(** * Multi-Feed Alpha Generation System: a shallow embedding

    The streaming analytics core (candle aggregation, microstructure,
    order flow, regime detection) and the backtest core (position
    tracker, backtester, performance metrics) of the C++ sources are
    transcribed as Rocq functions, and the properties stated for them are
    proved, or refuted on explicit inputs.

    Numbers.  A C++ [double] is idealised as follows.
    - Components that only add, subtract, multiply, divide and compare,
      and whose divisions are guarded, use exact rationals [Q]; their
      definitions evaluate with [vm_compute].
    - [computeRollSpread] takes a square root and is modelled over [R].
    - [regime::hurstExponent] takes logarithms of values that can be
      zero; there the IEEE result is an infinity and then a NaN, so it is
      modelled over reals extended with the special values.
    - Where a property turns on the rounding of a quotient or on a
      division by zero, the functions concerned ([OrderFlowImbalance],
      [MicrostructureAnalyzer]) are transcribed a second time over the
      binary64 numbers of the kernel, in the module [Binary64], and
      evaluated there.
    In the first three models rounding and overflow are not represented:
    what is proved over them is stated as ranges, orderings and the
    operations the code performs, in the order in which it performs
    them.

    Containers.  [std::deque] and [std::vector] are lists with
    [push_back x] = [l ++ [x]] and [pop_front] = [tail]; [std::map] is a
    [gmap]; [size_t] quantities are [nat]. *)

From Stdlib Require Import QArith Qabs Reals Psatz List ZArith.
From stdpp Require Import gmap strings list fin_maps.
From Stdlib Require Floats.PrimFloat Uint63.

#[local] Set Warnings "-inexact-float".

Local Open Scope string_scope.
Local Open Scope list_scope.
Local Open Scope Q_scope.

(* ===================================================================== *)
(** * Part I: the embedding                                               *)
(* ===================================================================== *)

(** ** Arithmetic on doubles idealised as rationals *)

(** [std::max(a, b)] returns [(a < b) ? b : a]. *)
Definition dmax (a b : Q) : Q := if Qlt_le_dec a b then b else a.

(** [std::min(a, b)] returns [(b < a) ? b : a]. *)
Definition dmin (a b : Q) : Q := if Qlt_le_dec b a then b else a.

(** [x > y] and [x >= y] on doubles, as booleans. *)
Definition dgt (x y : Q) : bool := if Qlt_le_dec y x then true else false.
Definition dge (x y : Q) : bool := if Qlt_le_dec x y then false else true.
Definition dlt (x y : Q) : bool := dgt y x.
Definition dle (x y : Q) : bool := dge y x.

(** [std::accumulate(first, last, 0.0)]. *)
Definition accumulate (l : list Q) : Q := fold_left Qplus l 0.

(** Conversion of a [size_t] to [double]. *)
Definition ofNat (n : nat) : Q := inject_Z (Z.of_nat n).

(** ** util/market_types.h *)

Module Market.

Record MarketTick := mkTick {
  symbol : string;
  price : Q;
  volume : Q;
  timestamp : Z            (* long, milliseconds since epoch *)
}.

End Market.

(** ** feeds/candle_aggregator: time-bucketed OHLCV *)

Module CandleAggregator.

(** A [system_clock::time_point] is its count of clock periods since the
    epoch. *)
Definition time_point := Z.

Record Candle := mkCandle {
  open : Q;
  high : Q;
  low : Q;
  close : Q;
  cvolume : Q;
  startTime : time_point;
  endTime : time_point
}.

Record t := mkAgg {
  intervalSeconds : Z;
  hasCandle : bool;
  candleStart : time_point;
  currentCandle : Candle;
  onCandleClosed : bool      (* whether a callback is registered *)
}.

Section Clock.

(** Periods of [system_clock] per second (implementation defined). *)
Variable periodsPerSecond : Z.

(** [duration_cast<seconds>(d).count()]: truncation toward zero. *)
Definition toSeconds (d : Z) : Z := Z.quot d periodsPerSecond.

(** The constructor; the candle fields are not initialised by the source
    and are never read before the first tick sets them. *)
Definition create (interval : Z) (cb : bool) : t :=
  mkAgg interval false 0%Z (mkCandle 0 0 0 0 0 0%Z 0%Z) cb.

(** [CandleAggregator::onTick].  The result pairs the new state with the
    candle handed to [onCandleClosed], if the callback ran. *)
Definition onTick (a : t) (p v : Q) (ts : time_point) : t * option Candle :=
  if negb (hasCandle a) then
    (mkAgg (intervalSeconds a) true ts (mkCandle p p p p v ts ts)
           (onCandleClosed a), None)
  else
    let elapsed := toSeconds (ts - candleStart a)%Z in
    let c := currentCandle a in
    let c' := mkCandle (open c) (dmax (high c) p) (dmin (low c) p) p
                       (cvolume c + v) (startTime c) ts in
    if (intervalSeconds a <=? elapsed)%Z then
      (mkAgg (intervalSeconds a) true ts (mkCandle p p p p 0 ts ts)
             (onCandleClosed a),
       if onCandleClosed a then Some c' else None)
    else
      (mkAgg (intervalSeconds a) true (candleStart a) c' (onCandleClosed a),
       None).

End Clock.

End CandleAggregator.

(** ** backtest/sharpe: performance metrics *)

Module Sharpe.

Section Sqrt.

(** [std::sqrt] has no rational model; the metrics that use it take it as
    a parameter. *)
Variable dsqrt : Q -> Q.

Definition mean (data : list Q) : Q :=
  match data with
  | [] => 0
  | _ => accumulate data / ofNat (length data)
  end.

Definition stddev (data : list Q) : Q :=
  if (length data <? 2)%nat then 0
  else
    let m := mean data in
    let variance := fold_left (fun acc v => acc + (v - m) * (v - m)) data 0 in
    dsqrt (variance / ofNat (length data - 1)).

Definition computeSharpeRatio
  (returns : list Q) (riskFreeRate periodsPerYear : Q) : Q :=
  if (length returns <? 2)%nat then 0
  else
    let meanReturn := mean returns in
    let sd := stddev returns in
    if dlt sd 1e-10 then 0
    else
      let dailyRiskFree := riskFreeRate / periodsPerYear in
      let excessReturn := meanReturn - dailyRiskFree in
      (excessReturn / sd) * dsqrt periodsPerYear.

End Sqrt.

(** [computeMaxDrawdown]: the loop carries [(peak, maxDD)]. *)
Definition computeMaxDrawdown (equityCurve : list Q) : Q :=
  match equityCurve with
  | [] => 0
  | e0 :: _ =>
      snd (fold_left
             (fun (st : Q * Q) equity =>
                let peak := dmax (fst st) equity in
                let drawdown := peak - equity in
                (peak, dmax (snd st) drawdown))
             equityCurve (e0, 0))
  end.

(** [computeProfitFactor]: the loop carries [(sumWins, sumLosses)]. *)
Definition computeProfitFactor (returns : list Q) : Q :=
  match returns with
  | [] => 0
  | _ =>
      let '(sumWins, sumLosses) :=
        fold_left
          (fun (st : Q * Q) r =>
             if dgt r 0 then (fst st + r, snd st)
             else (fst st, snd st + Qabs r))
          returns (0, 0) in
      if dgt sumLosses 0 then sumWins / sumLosses else 0
  end.

End Sharpe.

(** ** backtest/pnl: the position tracker *)

Module PnLTracker.

Inductive CostMethod := FIFO | LIFO | AVERAGE.

Record Position := mkPosition {
  symbol : string;
  quantity : Q;
  avgEntryPrice : Q;
  currentPrice : Q;
  unrealizedPnL : Q;
  realizedPnL : Q;
  totalCost : Q
}.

---*---

Problem requirements — Go through the data above and copy all of it exactly.

Answer to this task —
(** * Multi-Feed Alpha Generation System: a shallow embedding

    The streaming analytics core (candle aggregation, microstructure,
    order flow, regime detection) and the backtest core (position
    tracker, backtester, performance metrics) of the C++ sources are
    transcribed as Rocq functions, and the properties stated for them are
    proved, or refuted on explicit inputs.

    Numbers.  A C++ [double] is idealised as follows.
    - Components that only add, subtract, multiply, divide and compare,
      and whose divisions are guarded, use exact rationals [Q]; their
      definitions evaluate with [vm_compute].
    - [computeRollSpread] takes a square root and is modelled over [R].
    - [regime::hurstExponent] takes logarithms of values that can be
      zero; there the IEEE result is an infinity and then a NaN, so it is
      modelled over reals extended with the special values.
    - Where a property turns on the rounding of a quotient or on a
      division by zero, the functions concerned ([OrderFlowImbalance],
      [MicrostructureAnalyzer]) are transcribed a second time over the
      binary64 numbers of the kernel, in the module [Binary64], and
      evaluated there.
    In the first three models rounding and overflow are not represented:
    what is proved over them is stated as ranges, orderings and the
    operations the code performs, in the order in which it performs
    them.

    Containers.  [std::deque] and [std::vector] are lists with
    [push_back x] = [l ++ [x]] and [pop_front] = [tail]; [std::map] is a
    [gmap]; [size_t] quantities are [nat]. *)

From Stdlib Require Import QArith Qabs Reals Psatz List ZArith.
From stdpp Require Import gmap strings list fin_maps.
From Stdlib Require Floats.PrimFloat Uint63.

#[local] Set Warnings "-inexact-float".

Local Open Scope string_scope.
Local Open Scope list_scope.
Local Open Scope Q_scope.

(* ===================================================================== *)
(** * Part I: the embedding                                               *)
(* ===================================================================== *)

(** ** Arithmetic on doubles idealised as rationals *)

(** [std::max(a, b)] returns [(a < b) ? b : a]. *)
Definition dmax (a b : Q) : Q := if Qlt_le_dec a b then b else a.

(** [std::min(a, b)] returns [(b < a) ? b : a]. *)
Definition dmin (a b : Q) : Q := if Qlt_le_dec b a then b else a.

(** [x > y] and [x >= y] on doubles, as booleans. *)
Definition dgt (x y : Q) : bool := if Qlt_le_dec y x then true else false.
Definition dge (x y : Q) : bool := if Qlt_le_dec x y then false else true.
Definition dlt (x y : Q) : bool := dgt y x.
Definition dle (x y : Q) : bool := dge y x.

(** [std::accumulate(first, last, 0.0)]. *)
Definition accumulate (l : list Q) : Q := fold_left Qplus l 0.

(** Conversion of a [size_t] to [double]. *)
Definition ofNat (n : nat) : Q := inject_Z (Z.of_nat n).

(** ** util/market_types.h *)

Module Market.

Record MarketTick := mkTick {
  symbol : string;
  price : Q;
  volume : Q;
  timestamp : Z            (* long, milliseconds since epoch *)
}.

End Market.

(** ** feeds/candle_aggregator: time-bucketed OHLCV *)

Module CandleAggregator.

(** A [system_clock::time_point] is its count of clock periods since the
    epoch. *)
Definition time_point := Z.

Record Candle := mkCandle {
  open : Q;
  high : Q;
  low : Q;
  close : Q;
  cvolume : Q;
  startTime : time_point;
  endTime : time_point
}.

Record t := mkAgg {
  intervalSeconds : Z;
  hasCandle : bool;
  candleStart : time_point;
  currentCandle : Candle;
  onCandleClosed : bool      (* whether a callback is registered *)
}.

Section Clock.

(** Periods of [system_clock] per second (implementation defined). *)
Variable periodsPerSecond : Z.

(** [duration_cast<seconds>(d).count()]: truncation toward zero. *)
Definition toSeconds (d : Z) : Z := Z.quot d periodsPerSecond.

(** The constructor; the candle fields are not initialised by the source
    and are never read before the first tick sets them. *)
Definition create (interval : Z) (cb : bool) : t :=
  mkAgg interval false 0%Z (mkCandle 0 0 0 0 0 0%Z 0%Z) cb.

(** [CandleAggregator::onTick].  The result pairs the new state with the
    candle handed to [onCandleClosed], if the callback ran. *)
Definition onTick (a : t) (p v : Q) (ts : time_point) : t * option Candle :=
  if negb (hasCandle a) then
    (mkAgg (intervalSeconds a) true ts (mkCandle p p p p v ts ts)
           (onCandleClosed a), None)
  else
    let elapsed := toSeconds (ts - candleStart a)%Z in
    let c := currentCandle a in
    let c' := mkCandle (open c) (dmax (high c) p) (dmin (low c) p) p
                       (cvolume c + v) (startTime c) ts in
    if (intervalSeconds a <=? elapsed)%Z then
      (mkAgg (intervalSeconds a) true ts (mkCandle p p p p 0 ts ts)
             (onCandleClosed a),
       if onCandleClosed a then Some c' else None)
    else
      (mkAgg (intervalSeconds a) true (candleStart a) c' (onCandleClosed a),
       None).

End Clock.

End CandleAggregator.

(** ** backtest/sharpe: performance metrics *)

Module Sharpe.

Section Sqrt.

(** [std::sqrt] has no rational model; the metrics that use it take it as
    a parameter. *)
Variable dsqrt : Q -> Q.

Definition mean (data : list Q) : Q :=
  match data with
  | [] => 0
  | _ => accumulate data / ofNat (length data)
  end.

Definition stddev (data : list Q) : Q :=
  if (length data <? 2)%nat then 0
  else
    let m := mean data in
    let variance := fold_left (fun acc v => acc + (v - m) * (v - m)) data 0 in
    dsqrt (variance / ofNat (length data - 1)).

Definition computeSharpeRatio
  (returns : list Q) (riskFreeRate periodsPerYear : Q) : Q :=
  if (length returns <? 2)%nat then 0
  else
    let meanReturn := mean returns in
    let sd := stddev returns in
    if dlt sd 1e-10 then 0
    else
      let dailyRiskFree := riskFreeRate / periodsPerYear in
      let excessReturn := meanReturn - dailyRiskFree in
      (excessReturn / sd) * dsqrt periodsPerYear.

End Sqrt.

(** [computeMaxDrawdown]: the loop carries [(peak, maxDD)]. *)
Definition computeMaxDrawdown (equityCurve : list Q) : Q :=
  match equityCurve with
  | [] => 0
  | e0 :: _ =>
      snd (fold_left
             (fun (st : Q * Q) equity =>
                let peak := dmax (fst st) equity in
                let drawdown := peak - equity in
                (peak, dmax (snd st) drawdown))
             equityCurve (e0, 0))
  end.

(** [computeProfitFactor]: the loop carries [(sumWins, sumLosses)]. *)
Definition computeProfitFactor (returns : list Q) : Q :=
  match returns with
  | [] => 0
  | _ =>
      let '(sumWins, sumLosses) :=
        fold_left
          (fun (st : Q * Q) r =>
             if dgt r 0 then (fst st + r, snd st)
             else (fst st, snd st + Qabs r))
          returns (0, 0) in
      if dgt sumLosses 0 then sumWins / sumLosses else 0
  end.

End Sharpe.

(** ** backtest/pnl: the position tracker *)

Module PnLTracker.

Inductive CostMethod := FIFO | LIFO | AVERAGE.

Record Position := mkPosition {
  symbol : string;
  quantity : Q;
  avgEntryPrice : Q;
  currentPrice : Q;
  unrealizedPnL : Q;
  realizedPnL : Q;
  totalCost : Q
}.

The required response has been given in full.